Work order: Using the records that appear below, write out exactly the lines from the one with "Definition is_alnum (c" through the one with "(** Go's [len(s)]. *)", keeping both end lines.

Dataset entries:

───

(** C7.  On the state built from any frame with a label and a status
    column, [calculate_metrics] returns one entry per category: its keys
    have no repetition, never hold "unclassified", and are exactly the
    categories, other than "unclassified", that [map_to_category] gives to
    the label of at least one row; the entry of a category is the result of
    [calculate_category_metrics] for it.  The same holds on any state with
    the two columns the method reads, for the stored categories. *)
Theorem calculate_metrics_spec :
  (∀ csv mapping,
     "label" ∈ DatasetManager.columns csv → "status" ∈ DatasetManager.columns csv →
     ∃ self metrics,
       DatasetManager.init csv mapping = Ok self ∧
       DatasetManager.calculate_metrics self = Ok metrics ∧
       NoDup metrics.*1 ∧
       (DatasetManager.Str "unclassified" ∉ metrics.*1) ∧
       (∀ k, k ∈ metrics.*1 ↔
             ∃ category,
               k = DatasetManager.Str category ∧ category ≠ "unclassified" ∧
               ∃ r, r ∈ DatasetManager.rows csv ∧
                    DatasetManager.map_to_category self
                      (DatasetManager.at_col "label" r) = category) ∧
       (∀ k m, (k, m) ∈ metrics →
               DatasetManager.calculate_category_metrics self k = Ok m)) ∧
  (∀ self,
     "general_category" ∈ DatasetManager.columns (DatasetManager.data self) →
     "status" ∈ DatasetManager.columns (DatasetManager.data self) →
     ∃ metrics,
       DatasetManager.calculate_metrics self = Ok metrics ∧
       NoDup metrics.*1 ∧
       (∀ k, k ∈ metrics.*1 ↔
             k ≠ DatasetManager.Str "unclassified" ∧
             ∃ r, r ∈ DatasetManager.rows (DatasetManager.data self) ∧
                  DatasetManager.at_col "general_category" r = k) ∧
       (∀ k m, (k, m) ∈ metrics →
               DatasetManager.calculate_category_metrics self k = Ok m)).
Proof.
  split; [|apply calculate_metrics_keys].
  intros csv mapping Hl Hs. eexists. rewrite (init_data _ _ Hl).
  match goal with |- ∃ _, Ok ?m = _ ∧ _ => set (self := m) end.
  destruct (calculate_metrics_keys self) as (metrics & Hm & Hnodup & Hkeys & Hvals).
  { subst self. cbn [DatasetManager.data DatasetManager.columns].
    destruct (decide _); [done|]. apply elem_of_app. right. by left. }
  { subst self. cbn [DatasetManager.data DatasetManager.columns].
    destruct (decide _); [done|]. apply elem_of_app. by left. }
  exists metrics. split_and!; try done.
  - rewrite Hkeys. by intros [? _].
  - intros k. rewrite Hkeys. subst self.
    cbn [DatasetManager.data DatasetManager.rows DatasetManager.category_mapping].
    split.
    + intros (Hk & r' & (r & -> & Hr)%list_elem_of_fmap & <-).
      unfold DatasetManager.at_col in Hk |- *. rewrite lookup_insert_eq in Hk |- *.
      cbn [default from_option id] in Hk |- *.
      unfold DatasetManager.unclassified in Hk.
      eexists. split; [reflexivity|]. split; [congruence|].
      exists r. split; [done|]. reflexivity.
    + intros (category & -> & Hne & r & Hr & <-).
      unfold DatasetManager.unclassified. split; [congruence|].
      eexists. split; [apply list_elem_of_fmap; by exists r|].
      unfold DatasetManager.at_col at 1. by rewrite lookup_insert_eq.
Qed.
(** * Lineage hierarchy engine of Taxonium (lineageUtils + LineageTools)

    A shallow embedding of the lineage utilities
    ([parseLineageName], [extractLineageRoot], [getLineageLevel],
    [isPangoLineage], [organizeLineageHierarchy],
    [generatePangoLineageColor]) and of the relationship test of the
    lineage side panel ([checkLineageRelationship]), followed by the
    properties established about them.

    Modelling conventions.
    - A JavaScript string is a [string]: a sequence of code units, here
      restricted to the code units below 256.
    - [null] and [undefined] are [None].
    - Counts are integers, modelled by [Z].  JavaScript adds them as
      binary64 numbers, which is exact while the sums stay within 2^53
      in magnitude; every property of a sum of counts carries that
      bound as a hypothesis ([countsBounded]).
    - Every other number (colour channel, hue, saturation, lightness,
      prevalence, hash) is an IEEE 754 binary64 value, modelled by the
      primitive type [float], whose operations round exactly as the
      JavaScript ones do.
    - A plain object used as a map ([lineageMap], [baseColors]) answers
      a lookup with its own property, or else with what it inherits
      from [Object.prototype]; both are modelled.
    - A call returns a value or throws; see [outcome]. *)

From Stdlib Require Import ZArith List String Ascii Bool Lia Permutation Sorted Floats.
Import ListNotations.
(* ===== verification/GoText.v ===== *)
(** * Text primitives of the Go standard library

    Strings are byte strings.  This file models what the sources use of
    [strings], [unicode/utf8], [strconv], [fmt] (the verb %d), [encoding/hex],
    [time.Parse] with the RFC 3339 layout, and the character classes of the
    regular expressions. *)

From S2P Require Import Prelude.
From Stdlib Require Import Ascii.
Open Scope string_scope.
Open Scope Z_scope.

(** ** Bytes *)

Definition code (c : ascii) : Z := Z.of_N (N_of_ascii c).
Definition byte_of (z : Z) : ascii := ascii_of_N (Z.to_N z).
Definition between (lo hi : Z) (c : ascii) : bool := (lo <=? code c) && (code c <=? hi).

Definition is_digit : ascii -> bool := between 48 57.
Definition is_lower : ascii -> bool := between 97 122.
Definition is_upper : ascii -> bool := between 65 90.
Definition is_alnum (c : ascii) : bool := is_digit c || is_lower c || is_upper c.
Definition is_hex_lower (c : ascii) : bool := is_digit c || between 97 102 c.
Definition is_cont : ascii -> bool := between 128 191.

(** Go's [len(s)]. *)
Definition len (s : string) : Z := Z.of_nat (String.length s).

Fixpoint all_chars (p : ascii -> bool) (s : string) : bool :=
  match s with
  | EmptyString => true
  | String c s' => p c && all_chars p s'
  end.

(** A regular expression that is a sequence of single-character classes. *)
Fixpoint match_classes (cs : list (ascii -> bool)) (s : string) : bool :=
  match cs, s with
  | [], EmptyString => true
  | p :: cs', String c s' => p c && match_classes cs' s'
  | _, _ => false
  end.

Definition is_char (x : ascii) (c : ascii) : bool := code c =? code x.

───

Output for this task:
Definition is_alnum (c : ascii) : bool := is_digit c || is_lower c || is_upper c.
Definition is_hex_lower (c : ascii) : bool := is_digit c || between 97 102 c.
Definition is_cont : ascii -> bool := between 128 191.

(** Go's [len(s)]. *)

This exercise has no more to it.